::: Record excerpts
(** ** Reading a trace *)

(** The command lines handed to the shell, with the exit status each one
    came back with. *)
Fixpoint execs (t : list Event) : list (string * Z) :=
  match t with
  | [] => []
  | EvExec cmd st :: r => (cmd, st) :: execs r
  | _ :: r => execs r
  end.

(** The paths [fs.unlinkSync] was called on, with whether the file went. *)
Fixpoint unlinks (t : list Event) : list (string * bool) :=
  match t with
  | [] => []
  | EvUnlink p b :: r => (p, b) :: unlinks r
  | _ :: r => unlinks r
  end.

(** The paths handed to [fs.readdirSync]. *)
Fixpoint readdirs (t : list Event) : list string :=
  match t with
  | [] => []
  | EvReaddir p :: r => p :: readdirs r
  | _ :: r => readdirs r
  end.

(** The paths handed to [fs.existsSync] and [fs.lstatSync]. *)
Fixpoint stats (t : list Event) : list string :=
  match t with
  | [] => []
  | EvExists p :: r => p :: stats r
  | EvLstat p :: r => p :: stats r
  | _ :: r => stats r
  end.

(** The tallies a trace amounts to: deletions that went through and
    deletions that did not. *)
Definition deleted_count (t : list Event) : nat :=
  List.length (filter (fun e => snd e) (unlinks t)).

Definition delete_failed_count (t : list Event) : nat :=
  List.length (filter (fun e => negb (snd e)) (unlinks t)).

(** The three command lines for one file, in the order of the source. *)
Definition strategies (inputPath outputPath : string) : list string :=
  [cmd_direct inputPath outputPath;
   cmd_format inputPath outputPath;
   cmd_orient inputPath outputPath].

(** The lines of the closing report, lines 217-221. *)
Definition complete_line : string :=
  bright ++ green ++ "Conversion complete!" ++ reset.

Definition report (c f : nat) : list Event :=
  ([EvPrint complete_line;
    EvPrint (green ++ "Files converted successfully: " ++ show_nat c ++ reset)]
   ++ (if (0 <? f)%nat
       then [EvPrint (red ++ "Files that failed: " ++ show_nat f ++ reset)]
       else []))%list.


Definition is_complete_line (e : Event) : bool :=
  match e with
  | EvPrint l => String.eqb l complete_line
  | _ => false
  end.

(** Does an event name the path [p]: as the argument of a file system
    call, or inside a command line. *)
Definition touches (p : string) (e : Event) : bool :=
  match e with
  | EvPrint _ => false
  | EvExec cmd _ => includes cmd p
  | EvExists q | EvLstat q | EvReaddir q | EvUnlink q _ => String.eqb q p
  end.

(** An event other than the closing line of the report. *)
Definition not_closing (e : Event) : bool := negb (is_complete_line e).

(** The line announcing how many files were found, and the line printed
    when there are none. *)
Definition found_line (n : nat) : string :=
  green ++ ("Found " ++ show_nat n ++ " HEIC file(s) to convert") ++ reset.

Definition no_files_line : string :=
  yellow ++ "No HEIC files found in target directory" ++ reset.

(** Case-insensitive equality of ASCII text, character by character. *)
Definition same_letter (a b : ascii) : bool :=
  Ascii.eqb (lower_ascii a) (lower_ascii b).

Fixpoint equal_ignoring_case (a b : string) : bool :=
  match a, b with
  | EmptyString, EmptyString => true
  | String x a', String y b' => same_letter x y && equal_ignoring_case a' b'
  | _, _ => false
  end.

(** ** Outcomes of one target, and the start of a run *)

Section Outcomes.
Context {World : Type} `{Host World}.
Local Abbreviation Js := (JsM World).
Local Open Scope js_scope.

(** The memory a run starts from. *)
Definition mem0 (w : World) : Mem World :=
  {| world := w; converted := 0; failed := 0 |}.

Definition bump_converted (m : Mem World) : Mem World :=
  {| world := world m; converted := S (converted m); failed := failed m |}.

Definition bump_failed (m : Mem World) : Mem World :=
  {| world := world m; converted := converted m; failed := S (failed m) |}.

(** A target's outcome as the tallies show it: between the memory before
    its turn and the memory after, exactly one tally went up by one. *)
Definition counted_converted (m m' : Mem World) : Prop :=
  converted m' = S (converted m) /\ failed m' = failed m.

Definition counted_failed (m m' : Mem World) : Prop :=
  converted m' = converted m /\ failed m' = S (failed m).

(** Lines 57-146 of [main]: everything up to and including the
    enumeration, handing over what the rest of [main] works on. *)
Definition prepare (args : list string) : Js (Config * list string) :=
  banner;;
  cfg <- parseArgs args;;
  console_log "";;
  checkImageMagick;;
  testHeicSupport;;
  checkDirectory (targetFolder cfg);;
  heicFiles <- findHeicFiles (targetFolder cfg);;
  ret (cfg, heicFiles).

(** The memory once [converted] and [failed] are declared. *)
Definition zero_tallies (m : Mem World) : Mem World :=
  {| world := world m; converted := 0; failed := 0 |}.

(** Lines 100-221 of [main]: what follows argument parsing. *)
Definition after_parse (cfg : Config) : Js unit :=
  checkImageMagick;;
  testHeicSupport;;
  checkDirectory (targetFolder cfg);;
  heicFiles <- findHeicFiles (targetFolder cfg);;
  processFiles cfg heicFiles.

(** The three lines of the banner. *)
Definition banner_lines : list string :=
  [(bright ++ green) ++ "HEIC to JPEG Converter (Node.js)" ++ reset;
   (bright ++ green) ++ "====================================" ++ reset;
   ""].

(** The test of the enumeration filter, read off a host state. *)
Definition has_heic_suffix (file : string) : bool :=
  endsWith (toLowerCase file) ".heic".

Definition is_candidate (w : World) (dir file : string) : bool :=
  has_heic_suffix file &&
  match fs_lstatSync (path_join dir file) w with
  | inr k => isFile k
  | inl _ => false
  end.

(** The host state once both probes of the tool have run. *)
Definition after_probes (w : World) : World :=
  snd (spawn "magick -list format" (snd (spawn "magick -version" w))).

(** The events the lines before the conversion loop may produce: prints
    other than the closing line, the two probes of the tool, and file
    system queries; never a conversion and never a removal. *)
Definition prelude_event (e : Event) : bool :=
  match e with
  | EvPrint l => negb (String.eqb l complete_line)
  | EvExec cmd _ =>
      String.eqb cmd "magick -version" || String.eqb cmd "magick -list format"
  | EvExists _ | EvLstat _ | EvReaddir _ => true
  | EvUnlink _ _ => false
  end.

(** A piece of script that leaves the tallies alone, produces prelude
    events only, and exits, if it does, with status 1. *)
Definition harmless {A} (c : Js A) : Prop :=
  forall m,
    converted (snd (fst (c m))) = converted m /\
    failed (snd (fst (c m))) = failed m /\
    forallb prelude_event (snd (c m)) = true /\
    (forall code, fst (fst (c m)) = Exited code -> code = 1%Z).

End Outcomes.

(** A file name as [readdir] yields it holds no path separator. *)
Fixpoint no_slash (s : string) : bool :=
  match s with
  | EmptyString => true
  | String c r => negb (Ascii.eqb c "/") && no_slash r
  end.

(** ** Commands of a trace *)

(** The two probes of the tool, as opposed to the conversion commands. *)
Definition is_probe (cmd : string) : bool :=
  String.eqb cmd "magick -version" || String.eqb cmd "magick -list format".

(** The conversion commands of a trace, and those that exited zero. *)
Definition conversions (t : list Event) : list (string * Z) :=
  filter (fun e => negb (is_probe (fst e))) (execs t).

Definition successes (t : list Event) : list (string * Z) :=
  filter (fun e => (snd e =? 0)%Z) (conversions t).

(** ** convert_heic_to_jpeg.pde: the handlers around the conversion

    [setup], [mousePressed], [folderSelected], [scanFolder],
    [checkImageMagick] and [findHeicFiles] of the sketch, with the hit
    tests of its two buttons and its checkbox.  Drawing is left out.
    [selectFolder] and [thread] hand work to the Processing runtime;
    a handler returns them as requests. *)
Module PdeUi.
Import Pde.

(** The files and the canvas as the handlers see them.  [folder_listFiles]
    is [File.listFiles()], nothing when it returns [null];
    [java_toLowerCase] is [String.toLowerCase()] in the default locale;
    [label_reach mx] is the test [mx <= x + boxSize + textWidth(label) + 10]
    of the checkbox, whose answer depends on the font. *)
Class Desk (World : Type) := {
  folder_exists : string -> World -> bool;
  folder_isDirectory : string -> World -> bool;
  folder_listFiles : string -> World -> option (list string);
  path_isFile : string -> World -> bool;
  file_getAbsolutePath : string -> string;
  java_toLowerCase : string -> string;
  label_reach : Z -> bool
}.

(** What a handler asks the Processing runtime to do after it returns. *)
Inductive Request := SelectFolder | StartConvertFiles.

(** The globals of the sketch: those of the conversion, and those of the
    window.  [heicFiles] is [null] until the first scan. *)
Record Ui (World : Type) := {
  core : Sketch World;
  TARGET_FOLDER : string;
  heicFiles : option (list string);
  uiInitialized : bool;
  filesScanned : bool;
  startEnabled : bool;
  deleteChecked : bool
}.
Arguments core {World} u.
Arguments TARGET_FOLDER {World} u.
Arguments heicFiles {World} u.
Arguments uiInitialized {World} u.
Arguments filesScanned {World} u.
Arguments startEnabled {World} u.
Arguments deleteChecked {World} u.

Section Handlers.
Context {World : Type} `{Jvm World} `{Desk World}.

(** [Button.isClicked(mx, my)] for a button at [(x, y)] of size [(w, h)].
    The coordinates of the sketch are small whole numbers, on which the
    comparisons of [float] are those of the integers. *)
Definition button_isClicked (x y w h : Z) (enabled : bool) (mx my : Z) : bool :=
  enabled && (x <=? mx)%Z && (mx <=? x + w)%Z && (y <=? my)%Z && (my <=? y + h)%Z.

(** [folderSelectButton = new Button(50, 160, 200, 35, ...)], never disabled. *)
Definition folderSelectButton_isClicked (mx my : Z) : bool :=
  button_isClicked 50 160 200 35 true mx my.

(** [startButton = new Button(50, 260, 150, 35, ...)]. *)
Definition startButton_isClicked (enabled : bool) (mx my : Z) : bool :=
  button_isClicked 50 260 150 35 enabled mx my.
::::::
Problem requirements: Copy out each line of the data above, exactly, if it lies between the line holding "(** The paths [fs.unlinkSync]" and the line holding "EvLstat p :: r", inclusive; copy no other line.

Answer:
(** The paths [fs.unlinkSync] was called on, with whether the file went. *)
Fixpoint unlinks (t : list Event) : list (string * bool) :=
  match t with
  | [] => []
  | EvUnlink p b :: r => (p, b) :: unlinks r
  | _ :: r => unlinks r
  end.

(** The paths handed to [fs.readdirSync]. *)
Fixpoint readdirs (t : list Event) : list string :=
  match t with
  | [] => []
  | EvReaddir p :: r => p :: readdirs r
  | _ :: r => readdirs r
  end.

(** The paths handed to [fs.existsSync] and [fs.lstatSync]. *)
Fixpoint stats (t : list Event) : list string :=
  match t with
  | [] => []
  | EvExists p :: r => p :: stats r
  | EvLstat p :: r => p :: stats r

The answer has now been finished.